■ Aim of the exercise: Below are the records. Retype exactly the lines between the lines holding "destruct (decide (u ∉ order)) as [Hu|Hu]." and "relax e cs degree q = (degree', q') ->", inclusive.

■ Given records:
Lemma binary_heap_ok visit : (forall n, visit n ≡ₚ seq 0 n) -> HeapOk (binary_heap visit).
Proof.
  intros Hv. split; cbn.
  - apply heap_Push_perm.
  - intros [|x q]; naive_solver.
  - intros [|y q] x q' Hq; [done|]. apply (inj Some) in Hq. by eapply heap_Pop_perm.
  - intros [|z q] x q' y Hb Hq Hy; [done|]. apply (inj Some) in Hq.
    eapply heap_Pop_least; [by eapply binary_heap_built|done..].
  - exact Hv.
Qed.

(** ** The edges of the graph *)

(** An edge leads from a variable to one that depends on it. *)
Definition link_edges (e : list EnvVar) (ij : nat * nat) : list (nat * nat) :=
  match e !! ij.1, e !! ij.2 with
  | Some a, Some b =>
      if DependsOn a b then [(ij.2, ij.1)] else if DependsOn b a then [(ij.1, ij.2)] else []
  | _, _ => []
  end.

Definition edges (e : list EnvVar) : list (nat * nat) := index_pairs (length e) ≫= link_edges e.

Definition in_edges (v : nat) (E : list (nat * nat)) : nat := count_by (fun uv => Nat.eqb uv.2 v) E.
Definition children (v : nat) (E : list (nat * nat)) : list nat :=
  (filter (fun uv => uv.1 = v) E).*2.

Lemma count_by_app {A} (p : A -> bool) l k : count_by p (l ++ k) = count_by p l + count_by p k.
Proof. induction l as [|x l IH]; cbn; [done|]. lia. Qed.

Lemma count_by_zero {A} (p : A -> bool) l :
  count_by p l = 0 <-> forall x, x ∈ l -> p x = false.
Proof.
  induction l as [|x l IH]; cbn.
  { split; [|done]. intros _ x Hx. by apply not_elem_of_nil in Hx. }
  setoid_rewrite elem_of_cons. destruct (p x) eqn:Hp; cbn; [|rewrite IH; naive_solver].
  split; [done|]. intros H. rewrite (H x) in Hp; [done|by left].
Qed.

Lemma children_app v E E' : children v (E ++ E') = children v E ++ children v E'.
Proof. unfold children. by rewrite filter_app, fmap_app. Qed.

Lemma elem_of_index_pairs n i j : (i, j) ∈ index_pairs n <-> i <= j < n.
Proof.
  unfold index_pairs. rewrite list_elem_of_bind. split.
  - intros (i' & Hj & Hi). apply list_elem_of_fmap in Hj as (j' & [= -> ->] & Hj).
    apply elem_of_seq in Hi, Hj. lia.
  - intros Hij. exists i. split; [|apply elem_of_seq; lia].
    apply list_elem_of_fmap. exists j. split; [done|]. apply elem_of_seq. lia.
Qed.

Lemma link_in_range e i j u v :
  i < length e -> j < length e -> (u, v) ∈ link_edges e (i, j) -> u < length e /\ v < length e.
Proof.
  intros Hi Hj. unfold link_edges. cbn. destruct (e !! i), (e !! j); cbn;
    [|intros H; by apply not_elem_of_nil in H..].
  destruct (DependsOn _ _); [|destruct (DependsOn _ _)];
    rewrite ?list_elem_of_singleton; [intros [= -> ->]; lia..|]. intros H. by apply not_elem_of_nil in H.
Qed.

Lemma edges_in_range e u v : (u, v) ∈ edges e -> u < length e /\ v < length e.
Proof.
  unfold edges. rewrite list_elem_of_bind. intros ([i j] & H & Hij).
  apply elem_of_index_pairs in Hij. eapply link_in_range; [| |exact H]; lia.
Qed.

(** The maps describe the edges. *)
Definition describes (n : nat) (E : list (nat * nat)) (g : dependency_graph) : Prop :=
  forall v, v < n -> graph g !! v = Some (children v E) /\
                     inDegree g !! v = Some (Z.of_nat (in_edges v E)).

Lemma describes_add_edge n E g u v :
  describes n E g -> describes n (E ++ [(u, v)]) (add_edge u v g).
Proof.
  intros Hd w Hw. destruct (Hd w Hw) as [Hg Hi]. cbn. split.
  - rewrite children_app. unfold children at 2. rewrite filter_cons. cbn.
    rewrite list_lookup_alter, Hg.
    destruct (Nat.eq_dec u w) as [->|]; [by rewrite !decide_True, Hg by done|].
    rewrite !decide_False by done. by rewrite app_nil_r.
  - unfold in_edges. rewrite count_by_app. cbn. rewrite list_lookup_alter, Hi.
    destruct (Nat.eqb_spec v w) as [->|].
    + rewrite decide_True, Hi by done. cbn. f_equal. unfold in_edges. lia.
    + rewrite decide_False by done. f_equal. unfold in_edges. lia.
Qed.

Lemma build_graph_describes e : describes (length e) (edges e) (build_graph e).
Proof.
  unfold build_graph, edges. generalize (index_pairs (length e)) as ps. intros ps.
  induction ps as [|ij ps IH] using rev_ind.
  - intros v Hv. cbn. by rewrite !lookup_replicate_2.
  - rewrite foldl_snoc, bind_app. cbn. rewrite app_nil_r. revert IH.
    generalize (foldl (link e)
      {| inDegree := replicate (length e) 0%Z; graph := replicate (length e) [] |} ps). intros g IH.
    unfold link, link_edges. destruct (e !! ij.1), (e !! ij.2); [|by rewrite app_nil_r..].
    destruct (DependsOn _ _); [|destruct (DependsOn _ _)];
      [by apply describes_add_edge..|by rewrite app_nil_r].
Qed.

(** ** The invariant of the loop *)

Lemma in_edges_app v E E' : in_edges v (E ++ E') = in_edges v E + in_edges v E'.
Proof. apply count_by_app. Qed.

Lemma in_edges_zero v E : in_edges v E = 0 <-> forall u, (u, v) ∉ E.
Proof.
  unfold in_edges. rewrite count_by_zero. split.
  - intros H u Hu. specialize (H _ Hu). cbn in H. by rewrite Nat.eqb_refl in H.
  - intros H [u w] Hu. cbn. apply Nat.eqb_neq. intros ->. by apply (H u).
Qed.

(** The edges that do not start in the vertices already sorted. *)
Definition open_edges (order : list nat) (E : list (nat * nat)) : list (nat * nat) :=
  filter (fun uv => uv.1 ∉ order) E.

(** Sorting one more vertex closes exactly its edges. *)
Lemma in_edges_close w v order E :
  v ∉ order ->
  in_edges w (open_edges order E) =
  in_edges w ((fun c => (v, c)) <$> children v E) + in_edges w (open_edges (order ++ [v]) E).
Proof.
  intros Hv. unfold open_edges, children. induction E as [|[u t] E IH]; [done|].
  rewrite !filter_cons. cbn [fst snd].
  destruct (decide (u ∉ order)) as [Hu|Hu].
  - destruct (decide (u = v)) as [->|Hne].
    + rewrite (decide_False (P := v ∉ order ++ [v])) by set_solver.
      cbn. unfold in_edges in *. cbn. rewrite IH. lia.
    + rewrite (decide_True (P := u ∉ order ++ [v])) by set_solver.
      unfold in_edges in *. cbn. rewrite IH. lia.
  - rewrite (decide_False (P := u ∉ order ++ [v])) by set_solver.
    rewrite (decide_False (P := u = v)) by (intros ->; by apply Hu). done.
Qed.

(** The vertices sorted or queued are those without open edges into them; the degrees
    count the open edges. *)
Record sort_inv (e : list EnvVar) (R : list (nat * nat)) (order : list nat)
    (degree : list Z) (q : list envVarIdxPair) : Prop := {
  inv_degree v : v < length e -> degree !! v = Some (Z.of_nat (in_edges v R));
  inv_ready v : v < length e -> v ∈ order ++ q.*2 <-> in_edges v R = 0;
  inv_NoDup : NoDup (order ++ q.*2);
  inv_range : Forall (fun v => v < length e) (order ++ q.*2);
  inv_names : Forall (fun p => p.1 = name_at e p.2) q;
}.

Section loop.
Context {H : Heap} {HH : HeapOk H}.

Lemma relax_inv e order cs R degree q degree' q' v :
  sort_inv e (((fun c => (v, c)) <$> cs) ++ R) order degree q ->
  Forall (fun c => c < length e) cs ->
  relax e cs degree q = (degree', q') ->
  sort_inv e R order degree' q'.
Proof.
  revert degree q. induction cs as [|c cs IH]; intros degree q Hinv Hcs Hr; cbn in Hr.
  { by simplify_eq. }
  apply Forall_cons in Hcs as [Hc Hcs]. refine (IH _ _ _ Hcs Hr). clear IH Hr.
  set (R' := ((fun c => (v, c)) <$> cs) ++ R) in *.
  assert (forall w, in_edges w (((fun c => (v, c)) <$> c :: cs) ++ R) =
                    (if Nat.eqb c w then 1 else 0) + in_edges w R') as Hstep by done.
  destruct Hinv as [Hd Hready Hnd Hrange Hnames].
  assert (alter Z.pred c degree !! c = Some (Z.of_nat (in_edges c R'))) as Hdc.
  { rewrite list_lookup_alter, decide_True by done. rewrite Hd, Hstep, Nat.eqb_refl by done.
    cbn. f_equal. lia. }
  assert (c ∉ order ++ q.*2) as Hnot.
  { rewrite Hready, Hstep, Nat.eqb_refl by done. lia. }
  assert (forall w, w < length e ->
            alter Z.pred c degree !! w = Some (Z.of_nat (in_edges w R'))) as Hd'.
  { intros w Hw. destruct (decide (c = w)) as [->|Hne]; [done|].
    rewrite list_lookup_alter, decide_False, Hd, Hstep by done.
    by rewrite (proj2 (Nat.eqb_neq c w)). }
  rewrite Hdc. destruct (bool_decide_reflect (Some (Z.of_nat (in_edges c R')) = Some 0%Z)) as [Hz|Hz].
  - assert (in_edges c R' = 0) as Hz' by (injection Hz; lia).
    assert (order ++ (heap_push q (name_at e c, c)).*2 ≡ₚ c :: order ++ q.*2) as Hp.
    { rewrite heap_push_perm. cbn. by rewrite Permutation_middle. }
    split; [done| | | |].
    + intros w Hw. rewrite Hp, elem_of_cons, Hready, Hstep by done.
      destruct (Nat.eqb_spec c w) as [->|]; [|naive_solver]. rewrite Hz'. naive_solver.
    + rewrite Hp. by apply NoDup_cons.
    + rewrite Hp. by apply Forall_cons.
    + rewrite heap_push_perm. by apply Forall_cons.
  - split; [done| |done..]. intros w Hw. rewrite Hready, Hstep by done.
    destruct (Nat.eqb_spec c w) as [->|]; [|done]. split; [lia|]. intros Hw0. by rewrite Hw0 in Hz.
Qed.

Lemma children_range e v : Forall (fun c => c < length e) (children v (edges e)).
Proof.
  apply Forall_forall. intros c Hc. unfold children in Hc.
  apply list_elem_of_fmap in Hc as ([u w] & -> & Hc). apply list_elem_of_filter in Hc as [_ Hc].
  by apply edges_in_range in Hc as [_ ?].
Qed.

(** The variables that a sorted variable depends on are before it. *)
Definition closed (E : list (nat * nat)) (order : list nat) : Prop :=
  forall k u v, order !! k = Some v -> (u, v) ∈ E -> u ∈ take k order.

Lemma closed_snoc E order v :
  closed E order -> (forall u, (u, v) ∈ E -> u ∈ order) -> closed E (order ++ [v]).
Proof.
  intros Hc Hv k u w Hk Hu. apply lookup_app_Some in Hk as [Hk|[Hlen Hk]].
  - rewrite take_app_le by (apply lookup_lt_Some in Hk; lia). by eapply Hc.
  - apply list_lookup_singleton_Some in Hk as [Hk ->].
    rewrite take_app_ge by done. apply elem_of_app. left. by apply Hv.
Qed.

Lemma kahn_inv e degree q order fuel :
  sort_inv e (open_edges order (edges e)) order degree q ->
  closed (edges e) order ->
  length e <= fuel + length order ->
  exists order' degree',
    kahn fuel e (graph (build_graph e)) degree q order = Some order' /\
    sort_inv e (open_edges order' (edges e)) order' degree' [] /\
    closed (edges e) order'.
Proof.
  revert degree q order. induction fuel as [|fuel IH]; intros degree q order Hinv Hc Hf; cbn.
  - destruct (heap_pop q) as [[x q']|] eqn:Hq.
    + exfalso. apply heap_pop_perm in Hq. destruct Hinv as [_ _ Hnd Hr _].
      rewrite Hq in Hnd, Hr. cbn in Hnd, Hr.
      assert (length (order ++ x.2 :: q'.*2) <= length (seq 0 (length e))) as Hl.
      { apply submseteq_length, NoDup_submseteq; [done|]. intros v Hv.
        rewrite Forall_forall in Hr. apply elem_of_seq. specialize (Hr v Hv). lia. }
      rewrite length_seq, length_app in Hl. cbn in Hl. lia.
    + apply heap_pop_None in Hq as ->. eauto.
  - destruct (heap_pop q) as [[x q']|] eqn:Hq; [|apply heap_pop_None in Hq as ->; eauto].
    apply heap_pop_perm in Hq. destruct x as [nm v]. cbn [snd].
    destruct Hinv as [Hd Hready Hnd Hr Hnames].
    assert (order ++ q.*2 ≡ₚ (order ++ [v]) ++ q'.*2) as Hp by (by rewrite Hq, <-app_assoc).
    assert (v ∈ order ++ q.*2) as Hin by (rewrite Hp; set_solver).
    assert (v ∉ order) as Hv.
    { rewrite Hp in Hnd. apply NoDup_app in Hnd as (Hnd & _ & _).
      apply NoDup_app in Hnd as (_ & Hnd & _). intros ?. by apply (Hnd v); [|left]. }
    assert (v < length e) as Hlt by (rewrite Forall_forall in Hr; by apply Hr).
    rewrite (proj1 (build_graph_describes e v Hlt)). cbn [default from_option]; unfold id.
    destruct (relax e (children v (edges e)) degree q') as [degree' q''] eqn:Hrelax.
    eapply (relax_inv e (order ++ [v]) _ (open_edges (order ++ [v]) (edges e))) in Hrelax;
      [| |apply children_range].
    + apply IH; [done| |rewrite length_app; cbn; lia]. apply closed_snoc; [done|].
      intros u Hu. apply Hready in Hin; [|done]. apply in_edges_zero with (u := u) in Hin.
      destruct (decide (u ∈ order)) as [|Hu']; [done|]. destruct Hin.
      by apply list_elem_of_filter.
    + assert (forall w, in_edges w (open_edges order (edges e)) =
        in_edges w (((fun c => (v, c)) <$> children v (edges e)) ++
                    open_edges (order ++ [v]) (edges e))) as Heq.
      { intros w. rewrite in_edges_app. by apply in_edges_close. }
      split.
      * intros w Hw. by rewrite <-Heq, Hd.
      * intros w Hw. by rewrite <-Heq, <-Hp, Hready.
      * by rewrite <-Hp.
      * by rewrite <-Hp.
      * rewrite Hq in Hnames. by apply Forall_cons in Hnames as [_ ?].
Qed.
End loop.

■ Task response:
  destruct (decide (u ∉ order)) as [Hu|Hu].
  - destruct (decide (u = v)) as [->|Hne].
    + rewrite (decide_False (P := v ∉ order ++ [v])) by set_solver.
      cbn. unfold in_edges in *. cbn. rewrite IH. lia.
    + rewrite (decide_True (P := u ∉ order ++ [v])) by set_solver.
      unfold in_edges in *. cbn. rewrite IH. lia.
  - rewrite (decide_False (P := u ∉ order ++ [v])) by set_solver.
    rewrite (decide_False (P := u = v)) by (intros ->; by apply Hu). done.
Qed.

(** The vertices sorted or queued are those without open edges into them; the degrees
    count the open edges. *)
Record sort_inv (e : list EnvVar) (R : list (nat * nat)) (order : list nat)
    (degree : list Z) (q : list envVarIdxPair) : Prop := {
  inv_degree v : v < length e -> degree !! v = Some (Z.of_nat (in_edges v R));
  inv_ready v : v < length e -> v ∈ order ++ q.*2 <-> in_edges v R = 0;
  inv_NoDup : NoDup (order ++ q.*2);
  inv_range : Forall (fun v => v < length e) (order ++ q.*2);
  inv_names : Forall (fun p => p.1 = name_at e p.2) q;
}.

Section loop.
Context {H : Heap} {HH : HeapOk H}.

Lemma relax_inv e order cs R degree q degree' q' v :
  sort_inv e (((fun c => (v, c)) <$> cs) ++ R) order degree q ->
  Forall (fun c => c < length e) cs ->
  relax e cs degree q = (degree', q') ->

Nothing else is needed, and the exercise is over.